[Saved entries]

(** A fresh invocation of a coroutine on store [s]. *)
Definition invoke {A : Type} (m : coro A) (s : store) : config A :=
  run_sync m s empty_frame [].

Definition store_of {A : Type} (cfg : config A) : store :=
  match cfg with Running s _ _ _ _ => s | Finished s _ _ _ => s end.

Definition frame_of {A : Type} (cfg : config A) : frame :=
  match cfg with Running _ fr _ _ _ => fr | Finished _ fr _ _ => fr end.

Definition trace_of {A : Type} (cfg : config A) : list call :=
  match cfg with Running _ _ t _ _ => t | Finished _ _ t _ => t end.

Definition finished {A : Type} (cfg : config A) : bool :=
  match cfg with Running _ _ _ _ _ => false | Finished _ _ _ _ => true end.

(** A handler that runs with nothing else interleaved: only the replies of
    its own calls matter. *)
Definition alone (replies : list reply) : environment :=
  map (fun r => (r, fun s : store => s)) replies.

(** ** A program logic for coroutines

    [wp R m P Q s fr trace]: started on [s], [fr], [trace], the coroutine
    [m] satisfies [P] at each of its suspensions and [Q] when it finishes,
    for every reply to its calls and every change [R] allows the store to
    undergo while it is suspended. *)
Fixpoint wp {A : Type} (R : store -> store -> Prop) (m : coro A)
    (P : store -> frame -> list call -> call -> (reply -> coro A) -> Prop)
    (Q : store -> frame -> list call -> exn + A -> Prop)
    (s : store) (fr : frame) (trace : list call) : Prop :=
  match m with
  | Ret a => Q s fr trace (inr a)
  | Throw e => Q s fr trace (inl e)
  | Get k => wp R (k s fr) P Q s fr trace
  | PutS s' k => wp R k P Q s' fr trace
  | PutF fr' k => wp R k P Q s fr' trace
  | Await c k =>
      P s fr (trace ++ [c]) c k /\
      forall r s', R (call_effect c r s) s' -> wp R (k r) P Q s' fr (trace ++ [c])
  end.

(** The environments [R] allows. *)
Definition respects (R : store -> store -> Prop) (env : environment) : Prop :=
  Forall (fun ro => forall s, R s (ro.2 s)) env.

Definition anything : store -> store -> Prop := fun _ _ => True.

(** The number of suspensions of [m] is at most [n], whatever happens. *)
Fixpoint awaits_le {A : Type} (n : nat) (m : coro A) (s : store) (fr : frame) : Prop :=
  match m with
  | Ret _ | Throw _ => True
  | Get k => awaits_le n (k s fr) s fr
  | PutS s' k => awaits_le n k s' fr
  | PutF fr' k => awaits_le n k s fr'
  | Await c k =>
      match n with
      | O => False
      | S n' => forall r s', awaits_le n' (k r) s' fr
      end
  end.

(** ** The [finally] block as a store transformer

    The [finally] block of [process_compression] awaits nothing, so it is
    one atomic step; [cleanup] is the store it leaves
    ([cleanup_run_sync] below proves that it is). *)
Definition remove_existing (path : string) (s : store) : store :=
  if os_path_exists s path then set_fs (delete path) s else s.

Definition cleanup_files (fr : frame) (s : store) : store :=
  match l_input_path fr, l_output_path fr with
  | Some input_path, Some output_path =>
      remove_existing output_path (remove_existing input_path s)
  | None, _ => add_log (ErrorCleaningUp (UnboundLocalError "input_path")) s
  | Some _, None => add_log (ErrorCleaningUp (UnboundLocalError "output_path")) s
  end.

Definition cleanup (user_id : Z) (fr : frame) (s : store) : store :=
  let s1 := cleanup_files fr s in
  if bool_decide (is_Some (active_tasks s1 !! user_id))
  then set_active_tasks (delete user_id) s1
  else s1.

(** ** Outcomes of a pipeline run *)

(** Everything the pipeline wrote is gone and the user's entry is removed:
    the registry has no entry for [user_id], the paths bound to
    [input_path] and [output_path] do not exist, and neither does any path
    a download or an encode of this run was pointed at. *)
Definition cleaned_up (user_id : Z) (s : store) (fr : frame)
    (trace : list call) (r : exn + unit) : Prop :=
  r = inr tt /\
  active_tasks s !! user_id = None /\
  (forall p, l_input_path fr = Some p -> fs s !! p = None) /\
  (forall p, l_output_path fr = Some p -> fs s !! p = None) /\
  (forall fid p, In (download_to_drive fid p) trace -> fs s !! p = None) /\
  (forall i o c q, In (ffmpeg_run i o c q) trace ->
     fs s !! i = None /\ fs s !! o = None).

(** ** Observations on executions *)

(** The call a suspended coroutine is waiting for. *)
Definition awaiting {A : Type} (cfg : config A) : option call :=
  match cfg with Running _ _ _ c _ => Some c | Finished _ _ _ _ => None end.

Definition is_send_video (c : call) : bool :=
  match c with send_video _ _ _ _ => true | _ => false end.

Definition is_ffmpeg_run (c : call) : bool :=
  match c with ffmpeg_run _ _ _ _ => true | _ => false end.

Definition is_fetch (c : call) : bool :=
  match c with get_file _ | download_to_drive _ _ => true | _ => false end.

Definition is_status (f : text -> bool) (c : call) : bool :=
  match c with edit_message_text t _ _ => f t | _ => false end.

Definition is_CompressionCanceled (t : text) : bool :=
  match t with CompressionCanceled => true | _ => false end.

Definition is_Uploading (t : text) : bool :=
  match t with Uploading _ _ _ => true | _ => false end.

Definition is_ErrorOccurred (t : text) : bool :=
  match t with ErrorOccurred _ => true | _ => false end.

(** The compressed video was sent / the encoder was run / the video was
    fetched / a status of the given kind was posted, in this trace. *)
Definition delivered (trace : list call) : bool := existsb is_send_video trace.
Definition encoded (trace : list call) : bool := existsb is_ffmpeg_run trace.
Definition fetched (trace : list call) : bool := existsb is_fetch trace.
Definition reported (f : text -> bool) (trace : list call) : bool :=
  existsb (is_status f) trace.

(** [active_tasks[user_id]["canceled"]], false when there is no entry. *)
Definition cancel_requested (s : store) (user_id : Z) : bool :=
  match active_tasks s !! user_id with
  | Some t => canceled t
  | None => false
  end.

(** The store a handler leaves when it runs to its end with nothing
    interleaved, its calls answered by [replies]. *)
Definition handled (m : coro unit) (replies : list reply) (s : store) : store :=
  store_of (exec (invoke m s) (alone replies)).

(** After a cancellation honoured at the end of the encode: the video is
    not announced as uploading and not sent, and the cancellation is
    posted. *)
Definition canceled_not_delivered (trace : list call) : Prop :=
  delivered trace = false /\
  reported is_Uploading trace = false /\
  reported is_CompressionCanceled trace = true.

(** [Q] holds of the final store, frame, trace and result once the
    coroutine has finished. *)
Definition at_end {A : Type}
    (Q : store -> frame -> list call -> exn + A -> Prop) (cfg : config A) : Prop :=
  match cfg with
  | Finished s fr trace r => Q s fr trace r
  | Running _ _ _ _ _ => True
  end.

(** ** Properties of suspensions and stores used by the claims *)

(** What follows an encode that returns with the cancellation flag set. *)
Definition encode_then_cancel (user_id : Z)
    (s : store) (fr : frame) (trace : list call) (c : call)
    (k : reply -> coro unit) : Prop :=
  forall i o cq q, c = ffmpeg_run i o cq q ->
  forall v s', cancel_requested s' user_id = true ->
    match run_sync (k (Returned v)) s' fr trace with
    | Running s1 _ _ c1 _ =>
        is_status is_CompressionCanceled c1 = true /\
        fs s1 !! i = None /\ fs s1 !! o = None
    | Finished _ _ _ _ => False
    end /\
    wp anything (k (Returned v))
       (fun _ _ trace' _ _ => canceled_not_delivered trace')
       (fun s1 fr1 trace' r =>
          canceled_not_delivered trace' /\ cleaned_up user_id s1 fr1 trace' r)
       s' fr trace.

(** What follows a download that returns with the cancellation flag set. *)
Definition download_then_cancel (user_id : Z)
    (s : store) (fr : frame) (trace : list call) (c : call)
    (k : reply -> coro unit) : Prop :=
  forall fid p, c = download_to_drive fid p ->
  forall v s', cancel_requested s' user_id = true ->
    match run_sync (k (Returned v)) s' fr trace with
    | Running s1 _ _ c1 _ =>
        is_Some (fs s' !! p) ->
        is_status is_CompressionCanceled c1 = true /\ fs s1 !! p = None
    | Finished _ _ _ _ => False
    end /\
    wp anything (k (Returned v))
       (fun _ _ trace' _ _ => encoded trace' = false /\ delivered trace' = false)
       (fun s1 fr1 trace' r =>
          (encoded trace' = false /\ delivered trace' = false) /\
          cleaned_up user_id s1 fr1 trace' r)
       s' fr trace.
(** For KLGA and KJFK the runway helper suggests a configuration exactly
    when it finds a wind group in the report: with one, the answer of the
    decision tree, which begins with "Depart"; without one, a dash.  For
    any other station it prints a dash. *)
Theorem runwayHelperConfig_wind (icao metar : option string) :
  let ident := Str.toUpperCase (norm icao) in
  let w := parseWindFromMetar (Some (norm metar)) in
  let config := runwayHelperConfig icao metar in
  if String.eqb ident "KLGA" || String.eqb ident "KJFK"
  then (Wind.raw w = "" /\ config = "—")
       \/ (Wind.raw w <> "" /\ Str.startsWith config "Depart" = true)
  else config = "—".
Proof.
  cbv zeta. unfold runwayHelperConfig.
  set (w := parseWindFromMetar (Some (norm metar))).
  assert (Hw : (Wind.raw w = "" /\ Wind.dir w = "" /\ Wind.spd w = Num.NaN)
               \/ (Wind.raw w <> "" /\ Wind.dir w <> "" /\ Num.isFinite (Wind.spd w) = true
                   /\ (Str.toUpperCase (Wind.dir w) = "VRB"
                       \/ Num.isFinite (Num.Number (Some (Str.toUpperCase (Wind.dir w))))
                          = true))).
  { subst w. unfold parseWindFromMetar.
    destruct (Re.exec windRe _) as [h|] eqn:Hx; [right|left; auto].
    apply exec_windRe in Hx
      as (before & g1 & g2 & gust & after & Hm & Hg1 & Hg2 & Hraw & G1 & G2).
    cbn [Wind.raw Wind.dir Wind.spd]. rewrite Hraw, G1, G2. cbn [default].
    pose proof (direction_nonempty g1 Hg1) as Hne.
    split; [destruct g1; [congruence|discriminate]|]. split; [exact Hne|].
    split.
    - destruct (digits_value 2 3 g2 Hg2) as (n & _ & ->); [lia..|reflexivity].
    - destruct Hg1 as [->|Hd]; [left; reflexivity|right].
      apply (direction_finite _ Hd). }
  clearbody w.
  destruct (String.eqb (Str.toUpperCase (norm icao)) "KJFK") eqn:Ej.
  - rewrite orb_true_r. destruct Hw as [(Hr & Hd & Hs)|(Hr & Hd & Hs & Hv)].
    + left. split; [exact Hr|]. rewrite Hd. reflexivity.
    + right. split; [exact Hr|].
      pose proof (jfk_config_depart _ _ Hd Hs Hv) as H. now rewrite (orDash_depart _ H).
  - rewrite orb_false_r.
    destruct (String.eqb (Str.toUpperCase (norm icao)) "KLGA") eqn:El; [|reflexivity].
    destruct Hw as [(Hr & Hd & Hs)|(Hr & Hd & Hs & Hv)].
    + left. split; [exact Hr|]. rewrite Hd. reflexivity.
    + right. split; [exact Hr|].
      pose proof (lga_config_depart _ _ (Some (cat (flightCategory (Some (norm metar)))))
                    Hd Hs Hv) as H.
      now rewrite (orDash_depart _ H).
Qed.

(** ** The order of the two search lists *)

Section SearchOrder.
Variable host : Host.

Hypothesis distance_finite : forall lat lon,
  Num.isFinite lat = true -> Num.isFinite lon = true ->
  Num.isFinite (haversineNM host KLGA_LAT KLGA_LON lat lon) = true.
Hypothesis localeCompare_exchange : forall a b,
  sortOrder (localeCompare host a b) = Gt -> sortOrder (localeCompare host b a) <> Gt.
Hypothesis localeCompare_trans : forall a b c,
  sortOrder (localeCompare host a b) <> Gt ->
  sortOrder (localeCompare host b c) <> Gt ->
  sortOrder (localeCompare host a c) <> Gt.





End SearchOrder.


(** ** The ceiling of a report *)

Lemma matchAll_from_sound r fuel : forall p s h,
  In h (Re.matchAll_from r fuel p s) ->
  exists p' s' e, steps r (Re.MState p' s' []) e
    /\ h = Re.Hit (Re.consumed s' (Re.rest e)) (Re.caps e).
Proof.
  induction fuel as [|fuel IH]; intros p s h; cbn [Re.matchAll_from]; [intros []|].
  destruct (Re.sticky r p s) as [e|] eqn:Es.
  - apply sticky_sound in Es.
    destruct (_ <? _)%nat.
    + intros [<-|Hin]; [eauto|]. eapply IH; exact Hin.
    + destruct s as [|c t].
      * intros [<-|[]]. eauto.
      * intros [<-|Hin]; [eauto|]. eapply IH; exact Hin.
  - destruct s as [|c t]; [intros []|]. apply IH.
Qed.

Lemma steps_word w : forall st st',
  steps (Re.word w) st st' ->
  Re.rest st = w ++ Re.rest st' /\ Re.caps st' = Re.caps st.
Proof.
  induction w as [|c w IH]; intros st st'.
  - cbn [Re.word steps]. intros ->. auto.
  - destruct w as [|c' w'].
    + cbn [Re.word]. apply steps_lit_inv.
    + change (Re.word (String c (String c' w')))
        with (Re.Seq (Re.lit c) (Re.word (String c' w'))).
      intros (s1 & [R1 C1]%steps_lit_inv & [R2 C2]%IH).
      split; [simpl in *|]; congruence.
Qed.

Lemma steps_ceilingRe st e :
  steps ceilingRe st e ->
  exists kind height,
    isDigits 3 3 height
    /\ Re.caps e = ([(2%nat, height); (1%nat, kind)] ++ Re.caps st)%list.
Proof.
  unfold ceilingRe.
  intros (s1 & [_ ->] & s2 & Hg1 & s3 & Hg2 & [_ ->]).
  apply (steps_Group_inv (fun _ => True)) in Hg1 as (kind & _ & R1 & C1).
  2:{ intros s [H|[H|H]]; apply steps_word in H as [Hr Hc]; eauto. }
  apply (steps_Group_inv (isDigits 3 3)) in Hg2 as (height & Hh & R2 & C2).
  2:{ intros s H. now apply steps_digits3 in H. }
  exists kind, height. split; [exact Hh|]. rewrite C2, C1. reflexivity.
Qed.

Lemma layer_height x :
  (exists p s e, steps ceilingRe (Re.MState p s []) e
     /\ x = Re.Hit (Re.consumed s (Re.rest e)) (Re.caps e)) ->
  exists n, 0 <= n < 1000 /\ Num.Number (Re.group x 2) = Num.Fin (n * Num.U).
Proof.
  intros (p & s & e & Hs & ->).
  apply steps_ceilingRe in Hs as (kind & height & Hh & Hc).
  unfold Re.group. cbn [Re.groups]. rewrite Hc. cbn.
  apply (digits_value 3 3 height Hh); lia.
Qed.

Lemma min_layer acc n :
  0 <= n < 1000 ->
  (acc = Num.Inf false \/ exists m, 0 <= m < 1000 /\ acc = Num.Fin (100 * m * Num.U)) ->
  exists m, 0 <= m < 1000
    /\ Num.min acc (Num.mul (Num.Fin (n * Num.U)) (Num.ofZ 100))
       = Num.Fin (100 * m * Num.U).
Proof.
  intros Hn Hacc. rewrite (ofZ_exact 100) by (split; [lia|reflexivity]).
  rewrite mul_whole; [|lia|lia|apply Z.lt_trans with 100000; [lia|reflexivity]].
  replace (n * 100) with (100 * n) by lia.
  destruct Hacc as [->|(m & Hm & ->)].
  - exists n. split; [exact Hn|reflexivity].
  - cbn [Num.min Num.ltb].
    destruct (100 * n * Num.U <? 100 * m * Num.U); eauto.
Qed.

Lemma fold_layers layers : forall acc,
  Forall (fun x => exists n, 0 <= n < 1000
                     /\ Num.Number (Re.group x 2) = Num.Fin (n * Num.U)) layers ->
  (acc = Num.Inf false \/ exists m, 0 <= m < 1000 /\ acc = Num.Fin (100 * m * Num.U)) ->
  let res :=
    fold_left (fun minFt x =>
        let h := Num.Number (Re.group x 2) in
        if Num.isFinite h then Num.min minFt (Num.mul h (Num.ofZ 100)) else minFt)
      layers acc in
  (layers = [] /\ res = acc)
  \/ (layers <> [] /\ exists m, 0 <= m < 1000 /\ res = Num.Fin (100 * m * Num.U)).
Proof.
  induction layers as [|x layers IH]; intros acc Hall Hacc; [left; auto|].
  right. split; [discriminate|].
  apply Forall_cons_iff in Hall as [(n & Hn & Hx) Hall].
  cbn [fold_left]. rewrite Hx. cbn [Num.isFinite].
  destruct (min_layer acc n Hn Hacc) as (m & Hm & Emin). rewrite Emin.
  destruct (IH (Num.Fin (100 * m * Num.U)) Hall) as [[-> Hres]|[_ Hres]]; [eauto| |exact Hres].
  cbn [fold_left]. eauto.
Qed.
Lemma cpp_compile_flag_witness :
  let file :=
    VT "FILE" [("file", varString "Source/Main.cpp"); ("compile", varString "1");
               ("resource", varString "0")] [] in
  hasType file "FILE" = true
  /\ toInt (getProperty file "resource") <> 1%Z
  /\ hasFileExtension (toString (getProperty file "file")) "cpp" = true
  /\ addFile file noPending = mkPending ["Source/Main.cpp"] [] [].
Proof.
  cbn zeta. split; [reflexivity|]. split; [discriminate|].
  split; [reflexivity|].
  apply (cpp_compile_flag record (fun _ st => st) "Source"
           (VT "FILE" [("file", varString "Source/Main.cpp");
                       ("compile", varString "1");
                       ("resource", varString "0")] [])
           [] noPending ([], []));
    [reflexivity | discriminate | reflexivity | reflexivity].
Defined.

(** C1 as stated fails for a file without a [compile] property: it is put
    on the list of files not to compile, and the group gets the
    header-only directive. *)
Lemma cpp_without_compile_counterexample :
  let file := VT "FILE" [("file", varString "main.cpp")] [] in
  let group := VT "MAINGROUP" [("name", varString "Source")] [file] in
  hasType file "FILE" = true
  /\ toInt (getProperty file "resource") <> 1%Z
  /\ hasFileExtension "main.cpp" "cpp" = true
  /\ hasProperty file "compile" = false
  /\ addFile file noPending = mkPending ["main.cpp"] ["main.cpp"] []
  /\ emitted [] group
     = "jucer_project_files(" ++ Q ++ "Source" ++ Q ++ NL
       ++ "  " ++ Q ++ "main.cpp" ++ Q ++ NL
       ++ ")" ++ NL
       ++ "set_source_files_properties(" ++ NL
       ++ "  " ++ Q ++ "${JUCER_PROJECT_DIR}/main.cpp" ++ Q ++ NL
       ++ "  PROPERTIES HEADER_FILE_ONLY TRUE" ++ NL
       ++ ")" ++ NL ++ NL.
Proof. cbn zeta. repeat split; try reflexivity. discriminate. Qed.

Example compile_0_is_excluded :
  addFile (VT "FILE" [("file", varString "a.cpp"); ("compile", varString "0");
                      ("resource", varString "0")] []) noPending
  = mkPending ["a.cpp"] ["a.cpp"] [].
Proof. reflexivity. Qed.

Example header_is_never_excluded :
  addFile (VT "FILE" [("file", varString "a.h"); ("compile", varString "0");
                      ("resource", varString "0")] []) noPending
  = mkPending ["a.h"] [] [].
Proof. reflexivity. Qed.

Example resource_is_never_compiled :
  addFile (VT "FILE" [("file", varString "a.cpp"); ("compile", varString "1");
                      ("resource", varString "1")] []) noPending
  = mkPending [] [] ["a.cpp"].
Proof. reflexivity. Qed.

(** ** Full group names *)

(** C4.  Whatever the sink, [processGroup] leaves the stack of group names
    as it found it, so a name is on the stack only while its group is
    processed, and it makes the calls of [blocksOf], which are defined
    from the tree alone.  Every call is keyed by the names, joined by [/],
    on the way from the outermost group down to some group of the tree,
    and the paths it carries are files of that group.  Every file of a
    group at depth n is carried by a call keyed by the n names from the
    outermost group down to its group, and the text of that call is part of
    the text written.  The text written is the text of the calls in order,
    and a block of files or of resources is opened with the name of its
    call. *)
Theorem full_group_names {Out : Type}
  (write : string -> list string -> list string -> list string -> Out -> Out)
  (root : ValueTree) (ancestors : list string) (out : Out) :
  processGroup write root (ancestors, out)
  = (ancestors, replay write (blocksOf root ancestors) out)
  /\ calls ancestors root = blocksOf root ancestors
  /\ Forall
       (fun call =>
          exists (path : list string) (group : ValueTree),
            groupAt root path group
            /\ callName call = String.concat "/" (ancestors ++ path)
            /\ filesOf group (callPending call))
       (blocksOf root ancestors)
  /\ (forall (path : list string) (group file : ValueTree),
        groupAt root path group ->
        In file (getChildren group) ->
        hasType file "FILE" = true ->
        exists call,
          In call (blocksOf root ancestors)
          /\ callName call = String.concat "/" (ancestors ++ path)
          /\ In (toString (getProperty file "file"))
               (filePaths (callPending call)
                ++ resourcePaths (callPending call))
          /\ occursIn (fileGroupsText (callName call) (callPending call))
               (emitted ancestors root))
  /\ emitted ancestors root
     = String.concat ""
         (map (fun call => fileGroupsText (callName call) (callPending call))
            (blocksOf root ancestors))
  /\ (forall (fullGroupName : string) (acc : Pending),
        (filePaths acc <> [] ->
         exists rest,
           fileGroupsText fullGroupName acc
           = "jucer_project_files(" ++ Q ++ fullGroupName ++ Q ++ NL ++ rest)
        /\ (resourcePaths acc <> [] ->
            occursIn
              ("jucer_project_resources(" ++ Q ++ fullGroupName ++ Q ++ NL)
              (fileGroupsText fullGroupName acc))).
Proof.
  rewrite <- calls_blocks.
  split; [apply processGroup_replays|]. split; [reflexivity|].
  split; [apply calls_keyed|]. split; [|split; [apply emitted_texts|]].
  - intros path group file Hat Hin Hfile.
    destruct (blocksOf_file root path group Hat ancestors file Hin Hfile)
      as (call & Hcall & Hname & Hpath).
    rewrite <- calls_blocks in Hcall.
    exists call. repeat split; try assumption. now apply emitted_call.
  - intros fullGroupName [files excluded resources].
    assert (Hnil : forall s : string, "" ++ s = s) by reflexivity.
    unfold fileGroupsText. rewrite writeFileGroups_text, Hnil.
    cbn [filePaths doNotCompileFilePaths resourcePaths]. split.
    + intros Hfiles. destruct files as [|f files]; [congruence|].
      eexists. rewrite !append_assoc. reflexivity.
    + intros Hresources. destruct resources as [|r resources]; [congruence|].
      apply occursIn_app_r.
      exists "", (quotedLines "" (r :: resources) ++ ")" ++ NL ++ NL).
      rewrite Hnil, !append_assoc. reflexivity.
Qed.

Goal of the exercise -
Find the line with "a download or" in the entries above. Retype it and each line after it, exactly, through the line with "Definition encoded (trace", and stop there.

Response box -
    a download or an encode of this run was pointed at. *)
Definition cleaned_up (user_id : Z) (s : store) (fr : frame)
    (trace : list call) (r : exn + unit) : Prop :=
  r = inr tt /\
  active_tasks s !! user_id = None /\
  (forall p, l_input_path fr = Some p -> fs s !! p = None) /\
  (forall p, l_output_path fr = Some p -> fs s !! p = None) /\
  (forall fid p, In (download_to_drive fid p) trace -> fs s !! p = None) /\
  (forall i o c q, In (ffmpeg_run i o c q) trace ->
     fs s !! i = None /\ fs s !! o = None).

(** ** Observations on executions *)

(** The call a suspended coroutine is waiting for. *)
Definition awaiting {A : Type} (cfg : config A) : option call :=
  match cfg with Running _ _ _ c _ => Some c | Finished _ _ _ _ => None end.

Definition is_send_video (c : call) : bool :=
  match c with send_video _ _ _ _ => true | _ => false end.

Definition is_ffmpeg_run (c : call) : bool :=
  match c with ffmpeg_run _ _ _ _ => true | _ => false end.

Definition is_fetch (c : call) : bool :=
  match c with get_file _ | download_to_drive _ _ => true | _ => false end.

Definition is_status (f : text -> bool) (c : call) : bool :=
  match c with edit_message_text t _ _ => f t | _ => false end.

Definition is_CompressionCanceled (t : text) : bool :=
  match t with CompressionCanceled => true | _ => false end.

Definition is_Uploading (t : text) : bool :=
  match t with Uploading _ _ _ => true | _ => false end.

Definition is_ErrorOccurred (t : text) : bool :=
  match t with ErrorOccurred _ => true | _ => false end.

(** The compressed video was sent / the encoder was run / the video was
    fetched / a status of the given kind was posted, in this trace. *)
Definition delivered (trace : list call) : bool := existsb is_send_video trace.
Definition encoded (trace : list call) : bool := existsb is_ffmpeg_run trace.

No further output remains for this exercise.